DATA FOR REVIEW.
(** * The outbound lane *)

(** C19. Reports form one unbroken chain: after any run the outbound lane
    points just past the published messages, each of them encodes a message
    with the next sequence that commits to all before it, and each still has
    its own report record with its identifier. *)
Theorem reports_form_one_chain (C : Chain) se w p c max l0 ins outs l :
  launch se w p c max = Ok l0 -> run l0 ins outs l ->
  l.(l_outbound).(ol_next_sequence) = Z.of_nat (length outs) + 1 /\
  l.(l_outbound).(ol_current_commitment)
    = lane_commitment keccak wide_zero (bm_message_id <$> outs) /\
  forall i b, outs !! i = Some b ->
    (exists m, encode_message keccak m = Ok (em_as_bytes b.(bm_encoded)) /\
       m.(m_header).(h_sequence) = Z.of_nat i + 1 /\
       m.(m_header).(h_previous_commitment)
         = lane_commitment keccak wide_zero (bm_message_id <$> take i outs)) /\
    b.(bm_message_id) = message_id keccak (em_as_bytes b.(bm_encoded)) /\
    exists r, l.(l_reports) !! (report_address l.(l_key) l.(l_config).(cf_report_lane_id)
                                  (Z.of_nat i + 1)).1 = Some (Owned r) /\
      r.(rr_message_id) = b.(bm_message_id) /\ r.(rr_sequence) = Z.of_nat i + 1.
Proof.
  intros Hl Hr. pose proof (run_outbound _ _ _ _ (launch_outbound _ _ _ _ _ _ Hl) Hr)
    as (? & ? & _ & ?). by split_and!.
Qed.

Lemma reports_form_one_chain_witness :
  length (sy_outs closed_tale) = 4%nat /\
  ol_next_sequence (l_outbound (sy_leg closed_tale)) = Z.of_nat (length (sy_outs closed_tale)) + 1.
Proof.
  destruct (reports_form_one_chain sample_chain sample_setup sample_world sample_params
    sample_control 1000000 sample_leg (sy_ins closed_tale) (sy_outs closed_tale)
    (sy_leg closed_tale) sample_leg_launched (sy_run closed_tale)) as [Hn _].
  split; [vm_compute; reflexivity|exact Hn].
Defined.

(** The notice of a recall goes out once: after it was published, no
    later state of the leg publishes it again, whatever ran in between. *)
Theorem recall_notice_published_once (C : Chain) l env l' bs ins outs l2 env2 :
  reachable l -> exec env l IxPublishRecallSent = Ok (l', bs) -> run l' ins outs l2 ->
  env2.(e_transfer_record) = env.(e_transfer_record) ->
  exists e, exec env2 l2 IxPublishRecallSent = Err e.
Proof.
  intros Hl He Hr Hk. pose proof (reachable_books _ Hl) as Hbk.
  pose proof (books_exec _ _ IxPublishRecallSent _ _ I Hbk He) as Hbk'.
  apply exec_inv in He as (b & -> & He).
  apply process_recall_sent_Ok in He
    as (r & m & reports & outbound & Hrec & _ & _ & _ & Hmk & _ & _ & _ & _ & ->).
  destruct (run_transfers _ _ _ _ Hbk' Hr _ _ Hrec) as (r2 & Hrec2 & [Hid _ _ _ _ _ _ _ _ _ _ _]).
  pose proof (run_identity _ _ _ _ Hr) as (Hkey & _).
  assert (Hm2 : l_markers l2 !! e_recall_sent_marker env = Some (Owned m)).
  { eapply run_markers; [exact Hr|]. cbn. by rewrite lookup_insert_eq. }
  destruct (exec env2 l2 IxPublishRecallSent) as [[l3 bs3]|e] eqn:He2; [exfalso|by eexists].
  apply exec_inv in He2 as (b2 & -> & He2).
  apply process_recall_sent_Ok in He2
    as (r3 & m3 & ? & ? & Hrec3 & _ & _ & _ & Hmk3 & Hfree & _ & _ & _ & _).
  rewrite Hk, Hrec2 in Hrec3. injection Hrec3 as <-.
  rewrite Hmk3, Hid, Hkey in Hfree. cbn in Hfree. congruence.
Qed.

Lemma recall_notice_published_once_witness :
  exists l' bs e,
    exec (act_env (sy_leg recalled_tale) 2080 (ActRecallSent 2)) (sy_leg recalled_tale)
      IxPublishRecallSent = Ok (l', bs) /\
    exec (act_env l' 2090 (ActRecallSent 2)) l' IxPublishRecallSent = Err e.
Proof.
  destruct (exec (act_env (sy_leg recalled_tale) 2080 (ActRecallSent 2)) (sy_leg recalled_tale)
    IxPublishRecallSent) as [[l' bs]|] eqn:He.
  2: { exfalso. revert He. vm_compute. discriminate. }
  exists l', bs.
  destruct (recall_notice_published_once sample_chain (sy_leg recalled_tale)
    (act_env (sy_leg recalled_tale) 2080 (ActRecallSent 2)) l' bs [] [] l'
    (act_env l' 2090 (ActRecallSent 2))) as [e Hn].
  - apply story_reachable.
  - exact He.
  - apply run_start.
  - apply (exec_identity _ _ IxPublishRecallSent _ _ I) in He as (Hk & _).
    change (record_key l' (act_id 2) = record_key (sy_leg recalled_tale) (act_id 2)).
    unfold record_key. rewrite Hk. reflexivity.
  - exists e. split; [reflexivity|exact Hn].
Defined.

(** * Transfers *)

(** C20. Transfers follow one machine: every instruction leaves the transfer
    records alone, creates one fresh record, or moves one record along one
    transition of [transfer_step]; over a whole run no record disappears, its
    identity and terms stand, its counters only grow, and once it is complete
    or closed its figures are final. *)
Theorem transfers_follow_machine (C : Chain) l ins outs l' :
  reachable l -> run l ins outs l' ->
  rtc store_step l.(l_transfers) l'.(l_transfers) /\
  store_advances l.(l_transfers) l'.(l_transfers).
Proof.
  intros Hl Hr. pose proof (reachable_books _ Hl) as Hbk. split; [|by eapply run_transfers].
  induction Hr as [|ins outs l1 env ix l2 bs Hr IH Ht He|ins outs l1 w Hr IH Hw]; [done|..|done].
  eapply rtc_r; [exact IH|]. eapply exec_transfers; [|done..]. by eapply run_books.
Qed.

Lemma transfers_follow_machine_witness :
  store_advances (l_transfers sample_leg) (l_transfers (sy_leg closed_tale)) /\
  map_size (l_transfers (sy_leg closed_tale)) = 4%nat.
Proof.
  destruct (transfers_follow_machine sample_chain sample_leg (sy_ins closed_tale)
    (sy_outs closed_tale) (sy_leg closed_tale)) as [_ Ha].
  - exists sample_setup, sample_world, sample_params, sample_control, 1000000, sample_leg, [], [].
    split; [cbn; lia|]. split; [lia|]. split; [exact sample_leg_launched|apply run_start].
  - apply sy_run.
  - split; [exact Ha|]. vm_compute. reflexivity.
Defined.

(** The replay watermark never passes an open obligation: every sequence
    from the watermark to the head still has its consumed record, the message
    that opened the transfer in progress is among them, and no instruction
    takes that record away while the transfer is open. *)
Theorem watermark_protects_open_transfer (C : Chain) l :
  reachable l -> l.(l_position).(po_active_transfer_kind) <> KNone ->
  let s := l.(l_position).(po_active_transfer_sequence) in
  l.(l_lane).(rl_minimum_acceptable_sequence) <= s
    <= l.(l_lane).(rl_highest_consumed_sequence) /\
  exists cr,
    l.(l_consumed) !! (consumed_address l.(l_key) l.(l_config).(cf_control_lane_id) s).1
      = Some (Owned cr) /\ cr.(cm_sequence) = s /\
    forall env k l' bs,
      env.(e_consumed_message)
        = (consumed_address l.(l_key) l.(l_config).(cf_control_lane_id) s).1 ->
      exec env l (IxCloseConsumed k) <> Ok (l', bs).
Proof.
  intros (se & w & p & c & max & l0 & ins & outs & _ & _ & Hl & Hr) Hk.
  destruct (run_watermark _ _ _ _ (launch_watermark _ _ _ _ _ _ Hl) Hr) as [Hrec Hact].
  specialize (Hact Hk). cbv zeta. split; [done|]. destruct (Hrec _ Hact) as (cr & Hcr & Hs).
  exists cr. split_and!; try done. intros env k l' bs He Hx. apply exec_inv in Hx.
  apply close_consumed_Ok in Hx as (r & Hlr & Hlt & _ & _).
  rewrite He, Hcr in Hlr. injection Hlr as <-. lia.
Qed.

Lemma open_story_ok : is_ok (told (deployed_story ++ [ActRecall 2 700])) = true.
Proof. vm_compute. reflexivity. Qed.

Definition open_tale : Story := tell (deployed_story ++ [ActRecall 2 700]) open_story_ok.

Lemma watermark_protects_open_transfer_witness :
  po_active_transfer_sequence (l_position (sy_leg open_tale)) = 2 /\
  exists cr, cm_sequence cr = po_active_transfer_sequence (l_position (sy_leg open_tale)).
Proof.
  split; [vm_compute; reflexivity|].
  destruct (watermark_protects_open_transfer sample_chain (sy_leg open_tale)
    (story_reachable open_tale)) as (_ & cr & _ & Hs & _).
  - vm_compute. discriminate.
  - exists cr. exact Hs.
Defined.

(** * Reports *)

(** The reported commitment binds the reported state: it is total on
    typed states, and two typed states with one commitment agree on every
    reported field, or their own preimages are different inputs with one
    digest. *)
Theorem state_commitment_binds (digest : list Z -> list Z) s s' c :
  view_typed s -> view_typed s' ->
  (exists c0, commitment digest s = Ok c0) /\
  (commitment digest s = Ok c -> commitment digest s' = Ok c ->
   same_state s s' \/
   collides digest (concat (preimage_fields s)) (concat (preimage_fields s'))).
Proof.
  intros Hs Hs'. rewrite !commitment_digest by done. split; [by eexists|].
  intros H1 H2.
  destruct (decide (concat (preimage_fields s) = concat (preimage_fields s'))) as [He|Hne].
  - left. by apply preimage_inj.
  - right. split; [done|]. rewrite <- H2 in H1. by injection H1.
Qed.

Definition sample_view : RemoteStateView :=
  state_view (sy_leg deployed_tale) (l_position (sy_leg deployed_tale)) 600.

Lemma state_commitment_binds_witness :
  exists c, commitment sample_digest sample_view = Ok c.
Proof.
  assert (Ht : view_typed sample_view).
  { unfold view_typed, fits. vm_compute. repeat split; congruence. }
  exact (proj1 (state_commitment_binds sample_digest sample_view sample_view [] Ht Ht)).
Defined.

BRIEF. Restate word for word the entries above from the line with "Theorem reports_form_one_chain (C" through the line with "l.(l_outbound).(ol_current_commitment)", inclusive, leaving out everything else.

WRITTEN SOLUTION.
Theorem reports_form_one_chain (C : Chain) se w p c max l0 ins outs l :
  launch se w p c max = Ok l0 -> run l0 ins outs l ->
  l.(l_outbound).(ol_next_sequence) = Z.of_nat (length outs) + 1 /\
  l.(l_outbound).(ol_current_commitment)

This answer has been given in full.